Entonces, no se trata de una leche que no hay o que no se produce, sino de una mercancía que brinda más “satisfacción revolucionaria” cuando se la exporta o se la sirve al turista extranjero, incluso cuando se la bebe a diario como privilegio de zángano del PCC, pero no cuando alivia el hambre de quienes la producen.
Porque de lo que se trata, como evidente estrategia de control social, es de hacer de cualquier derecho humano y necesidad básica un lujo, y de la mínima comodidad una prebenda. Y, en última instancia, de acumular divisas en fondos oscuros, inescrutables, turbios, a como dé lugar, aunque luego ese dinero jamás se revierta en beneficios sociales tangibles ni en prosperidad sin maquillajes ni utilería porque, en medio del cansancio, las decepciones y el descontento generales, las lealtades ideológicas y de partido han subido su precio.
Ya no basta con regalar bicicletas chinas, televisores Panda y apartamentos de microbrigada, ya nadie se arriesga a perder la visa americana y su silenciosa jubilación en Miami por una jabita con aceite, jabón y detergente (eso apenas sirve para comenzar la carrera de miserables). Ahora, con los precedentes que han sentado, la meta a alcanzar se vuelve una asignación de comida constante, un auto nuevo, una casa en Miramar, vacaciones en Cancún y hasta un puesto en el Comité Central del PCC o en la Asamblea Nacional.
El dinero jamás alcanzó ni alcanzará para el vasito de leche prometido por Raúl, ni para el “cafetín” y el “chocolatín” anunciados por Fidel. Nunca volveremos a ver el pescado ni los mariscos en nuestras mesas y mucho menos la carne de res “despenalizada” mientras el miedo a perder las riendas del poder sea un asunto de “seguridad nacional”.
Lo hemos comprobado en estos meses con las impopulares “tiendas en MLC”. Prometieron que sostendrían y diversificarían el comercio en pesos cubanos (la moneda en que pagan los salarios) pero una vez más todo ha quedado en la promesa.

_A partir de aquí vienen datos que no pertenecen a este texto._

Lemma format_012d_inj n m : format_012d n = format_012d m -> n = m.
Proof.
  intros E. apply (f_equal (undigits 0)) in E. unfold format_012d in E.
  by rewrite !undigits_zeros, !undigits_digits in E.
Qed.

Lemma length_string_app s t : String.length (s +:+ t) = String.length s + String.length t.
Proof. induction s as [|c s IH]; [done|]. simpl. f_equal. apply IH. Qed.

Lemma digits_go_length fuel n acc k :
  (n < 10 ^ N.of_nat k)%N -> 1 <= k ->
  String.length (digits_go fuel n acc) <= k + String.length acc.
Proof.
  revert n acc k. induction fuel as [|fuel IH]; intros n acc k Hn Hk; [simpl; lia|].
  rewrite digits_go_S. destruct (n / 10 =? 0)%N eqn:E; [simpl; lia|].
  apply N.eqb_neq in E. destruct k as [|[|k]]; [lia| |].
  - exfalso. apply E, N.div_small. change (10 ^ N.of_nat 1)%N with 10%N in Hn. lia.
  - etransitivity; [apply (IH _ _ (S k))|simpl; lia]; [|lia].
    rewrite Nat2N.inj_succ, N.pow_succ_r' in Hn. apply N.Div0.div_lt_upper_bound. lia.
Qed.

Lemma length_zeros k s : String.length (zeros k s) = k + String.length s.
Proof. induction k; simpl; auto. Qed.

Lemma zpad_length width n k :
  (n < 10 ^ Z.of_nat k)%Z -> 1 <= k -> String.length (zpad width n) <= Nat.max width k.
Proof.
  intros Hn Hk. unfold zpad. rewrite length_zeros.
  assert (String.length (digits (Z.to_N n)) <= k) as Hd; [|lia].
  unfold digits. etransitivity; [apply (digits_go_length _ _ _ k)|simpl; lia]; [|done].
  apply N2Z.inj_lt. rewrite N2Z.inj_pow, nat_N_Z. change (Z.of_N 10) with 10%Z.
  pose proof (Z.pow_nonneg 10 (Z.of_nat k)). lia.
Qed.

Lemma isoformat_length t : datetime_range t -> String.length (isoformat t) <= 33.
Proof.
  intros [Hlo Hhi]. unfold isoformat, isoformat_with. destruct (civil_year _) as [[y m] d] eqn:E.
  assert (y < 10 ^ 5 /\ m < 10 ^ 2 /\ d < 10 ^ 2)%Z as (Hy & Hm & Hd).
  { unfold civil_year in E. injection E as <- <- <-.
    set (z := (t / 1000000 / 86400 + 719468)%Z).
    assert (0 <= z < 3652425)%Z as Hz.
    { subst z. rewrite Z.div_div by lia.
      pose proof (Z.div_le_mono _ _ (1000000 * 86400) ltac:(lia) Hlo) as H1.
      pose proof (Z.div_le_mono _ _ (1000000 * 86400) ltac:(lia) Hhi) as H2.
      change (-62135596800000000 / (1000000 * 86400))%Z with (-719162)%Z in H1.
      change (253402300799999999 / (1000000 * 86400))%Z with 2932896%Z in H2. lia. }
    clearbody z. clear Hlo Hhi.
    set (era := (z / 146097)%Z). set (doe := (z - era * 146097)%Z).
    assert (0 <= era <= 24)%Z by (subst era; split; [apply Z.div_pos; lia|];
      pose proof (Z.div_le_mono z 3652424 146097 ltac:(lia) ltac:(lia)) as H;
      change (3652424 / 146097)%Z with 24%Z in H; lia).
    assert (0 <= doe < 146097)%Z.
    { subst doe era. pose proof (Z.mod_pos_bound z 146097 ltac:(lia)).
      rewrite Z.mod_eq in * by lia. lia. }
    clearbody era doe.
    set (yoe := ((doe - doe / 1460 + doe / 36524 - doe / 146096) / 365)%Z).
    assert (0 <= yoe <= 400)%Z by (subst yoe; split; [apply Z.div_pos|
      apply Z.div_le_upper_bound]; Z.div_mod_to_equations; lia).
    set (doy := (doe - (365 * yoe + yoe / 4 - yoe / 100))%Z).
    assert (doy < 1000)%Z.
    { subst doy yoe. Z.div_mod_to_equations. lia. }
    clearbody doy yoe. change (10 ^ 5)%Z with 100000%Z. change (10 ^ 2)%Z with 100%Z.
    set (mp := ((5 * doy + 2) / 153)%Z).
    assert (153 * mp <= 5 * doy + 2 < 153 * mp + 153)%Z by (subst mp; Z.div_mod_to_equations; lia).
    clearbody mp.
    split_and!; [destruct (_ <=? 2)%Z; lia|destruct (mp <? 10)%Z; lia|].
    Z.div_mod_to_equations. lia. }
  pose proof (Z.mod_pos_bound (t / 1000000) 86400 ltac:(lia)) as Hs.
  pose proof (Z.mod_pos_bound t 1000000 ltac:(lia)) as Hmic.
  set (sod := (t / 1000000 mod 86400)%Z) in *. set (mic := (t mod 1000000)%Z) in *.
  clearbody sod mic.
  assert (sod / 3600 < 10 ^ 2)%Z as H1 by (change (10 ^ 2)%Z with 100%Z; Z.div_mod_to_equations; lia).
  assert (sod / 60 mod 60 < 10 ^ 2)%Z as H2 by (change (10 ^ 2)%Z with 100%Z; Z.div_mod_to_equations; lia).
  assert (sod mod 60 < 10 ^ 2)%Z as H3 by (change (10 ^ 2)%Z with 100%Z; Z.div_mod_to_equations; lia).
  pose proof (zpad_length 4 y 5 Hy ltac:(lia)). pose proof (zpad_length 2 m 2 Hm ltac:(lia)).
  pose proof (zpad_length 2 d 2 Hd ltac:(lia)). pose proof (zpad_length 2 _ 2 H1 ltac:(lia)).
  pose proof (zpad_length 2 _ 2 H2 ltac:(lia)). pose proof (zpad_length 2 _ 2 H3 ltac:(lia)).
  pose proof (zpad_length 6 mic 6 ltac:(change (10 ^ Z.of_nat 6)%Z with 1000000%Z; lia) ltac:(lia)).
  rewrite !length_string_app. destruct (mic =? 0)%Z; rewrite ?length_string_app; simpl in *; lia.
Qed.

End DigitLemmas.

De lo que estarán haciendo con los dólares que entran al país por exportaciones y remesas nadie sabe más allá de esa cofradía castrense que gobierna en la Isla pero, basta con observar cuán rápido se alzan los nuevos hoteles de La Habana y lo mucho que engordan los “cuadros del partido”, para comprender que muy poco se ha ido en asuntos sanitarios relacionados con la COVID-19.
Y como con la leche en Camagüey, sucede algo similar en Pinar del Río —tierra de larga tradición veguera— con el tabaco. Y en Baracoa con el cacao, y en Granma con el arroz, y en toda la Isla con el azúcar y con los productos del mar. No importa cuánto se produzca ni qué acervo nos distinga.
Paradoja y desgracia nacionales es lo que exhibe la grabación de esa trifulca callejera entre dos señoras que solo intentan llevar alimento a sus hogares. Imágenes en extremo violentas pero, a fin de cuentas, son reflejo de las realidades económica y política de una Cuba irreconocible, desfigurada, que nos ha dejado a todos y a todas más de medio siglo de represión, de miedo, de reducir la solución al escape, de hacer circular y descargar entre nosotros mismos el odio, la furia contenida, los resentimientos, cuando debiéramos canalizarlos con eficacia hacia los verdaderos culpables de tanto absurdo.